Required action —
Set down, word for word, the stretch of lines from the one containing "match mapped with" to the end of the records below.

[Stored data]
(* ─── Core Result Application ─── *)

(** The [updates] object [applyVerificationResult] builds from the result:
    the two keys it always carries, then the [switch] on the status. *)
Definition resultUpdates (env : Env) (result : VerificationResult.t)
  : Repo.Updates :=
  let vid := Some (Some (VerificationResult.verificationId result)) in
  let meta := Some (VerificationResult.providerMetadata result) in
  match VerificationResult.status result with
  | approved =>
      {| Repo.u_status := Some KycStatus.APPROVED;
         Repo.u_verificationId := vid;
         Repo.u_inquiryId := None;
         Repo.u_sessionToken := None;
         Repo.u_approvedAt := Some (Some (now env));
         Repo.u_expiresAt := Some (Some (now env + VERIFICATION_TTL_MS));
         Repo.u_rejectionReason := Some None;
         Repo.u_providerMetadata := meta |}
  | declined =>
      {| Repo.u_status := Some KycStatus.REJECTED;
         Repo.u_verificationId := vid;
         Repo.u_inquiryId := None;
         Repo.u_sessionToken := None;
         Repo.u_approvedAt := None;
         Repo.u_expiresAt := None;
         Repo.u_rejectionReason :=
           Some (Some (Js.or_else
                         (Js.join "; " (VerificationResult.declinedReasons result))
                         "Verification declined"));
         Repo.u_providerMetadata := meta |}
  | needs_review =>
      {| Repo.u_status := Some KycStatus.UNDER_REVIEW;
         Repo.u_verificationId := vid;
         Repo.u_inquiryId := None;
         Repo.u_sessionToken := None;
         Repo.u_approvedAt := None;
         Repo.u_expiresAt := None;
         Repo.u_rejectionReason := None;
         Repo.u_providerMetadata := meta |}
  | pending =>
      {| Repo.u_status := Some KycStatus.PENDING;
         Repo.u_verificationId := vid;
         Repo.u_inquiryId := None;
         Repo.u_sessionToken := None;
         Repo.u_approvedAt := None;
         Repo.u_expiresAt := None;
         Repo.u_rejectionReason := None;
         Repo.u_providerMetadata := meta |}
  end.

Definition JOptStatus (o : option KycStatus.t) : Json :=
  match o with Some s => JStatus s | None => JUndefined end.

Definition JUpdated {A} (inj : A -> Json) (o : option (option A)) : Json :=
  match o with
  | Some (Some a) => inj a
  | Some None => JNull
  | None => JUndefined
  end.

Definition applyVerificationResult (env : Env)
  (verification : KycVerification) (result : VerificationResult.t)
  : M unit :=
  let previousStatus := status verification in
  let updates := resultUpdates env result in
  modify (set_kycRepo (Repo.update (now env) (id verification) updates)) ;;;
  audit env (Key (userId verification)) (Some (id verification))
    KycAuditAction.STATUS_CHANGED
    [ ("from", JStatus previousStatus);
      ("to", JOptStatus (Repo.u_status updates));
      ("verificationId", JString (VerificationResult.verificationId result)) ]
    None ;;;
  match Repo.u_status updates with
  | Some KycStatus.APPROVED =>
      emit KYC_EVENTS.APPROVED
        [ ("userId", JString (userId verification));
          ("level", JLevel (level verification));
          ("verificationId", JString (id verification));
          ("expiresAt", JUpdated JDate (Repo.u_expiresAt updates)) ] ;;;
      emit KYC_EVENTS.LEVEL_CHANGED
        [ ("userId", JString (userId verification));
          ("newLevel", JLevel (level verification)) ]
  | Some KycStatus.REJECTED =>
      emit KYC_EVENTS.REJECTED
        [ ("userId", JString (userId verification));
          ("level", JLevel (level verification));
          ("reason", JUpdated JString (Repo.u_rejectionReason updates)) ]
  | _ => ret tt
  end.

(** [applyVerificationResult] on a result whose [status] is none of the four
    statuses of its declared type, which nothing checks at run time (the
    value is the inherited member a provider's [statusMap] returned): no
    [case] of the [switch] matches, so [updates] keeps the two keys it was
    built with. *)
Definition unmappedUpdates (verificationId : string)
  (providerMetadata : JsonObject) : Repo.Updates :=
  {| Repo.u_status := None;
     Repo.u_verificationId := Some (Some verificationId);
     Repo.u_inquiryId := None;
     Repo.u_sessionToken := None;
     Repo.u_approvedAt := None;
     Repo.u_expiresAt := None;
     Repo.u_rejectionReason := None;
     Repo.u_providerMetadata := Some providerMetadata |}.

(** The rest of [applyVerificationResult] on such a result: the update, the
    audit entry, whose [to] is [undefined], and no event, as [updates.status]
    is neither APPROVED nor REJECTED. *)
Definition applyUnmappedResult (env : Env) (verification : KycVerification)
  (verificationId : string) (providerMetadata : JsonObject) : M unit :=
  let previousStatus := status verification in
  let updates := unmappedUpdates verificationId providerMetadata in
  modify (set_kycRepo (Repo.update (now env) (id verification) updates)) ;;;
  audit env (Key (userId verification)) (Some (id verification))
    KycAuditAction.STATUS_CHANGED
    [ ("from", JStatus previousStatus);
      ("to", JOptStatus (Repo.u_status updates));
      ("verificationId", JString verificationId) ]
    None.

(** The call [applyVerificationResult(verification, { status, ... })] of a
    webhook handler, on whatever the provider's [statusMap] returned. *)
Definition applyProviderResult (env : Env) (verification : KycVerification)
  (mapped : MappedStatus) (verificationId : string)
  (declinedReasons : list string) (providerMetadata : JsonObject) : M unit :=
  match mapped with
  | Canonical s =>
      applyVerificationResult env verification
        {| VerificationResult.status := s;
           VerificationResult.verificationId := verificationId;
           VerificationResult.declinedReasons := declinedReasons;
           VerificationResult.providerMetadata := providerMetadata |}
  | Inherited _ =>
      applyUnmappedResult env verification verificationId providerMetadata
  end.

Answer to the exercise —
  match mapped with
  | Canonical s =>
      applyVerificationResult env verification
        {| VerificationResult.status := s;
           VerificationResult.verificationId := verificationId;
           VerificationResult.declinedReasons := declinedReasons;
           VerificationResult.providerMetadata := providerMetadata |}
  | Inherited _ =>
      applyUnmappedResult env verification verificationId providerMetadata
  end.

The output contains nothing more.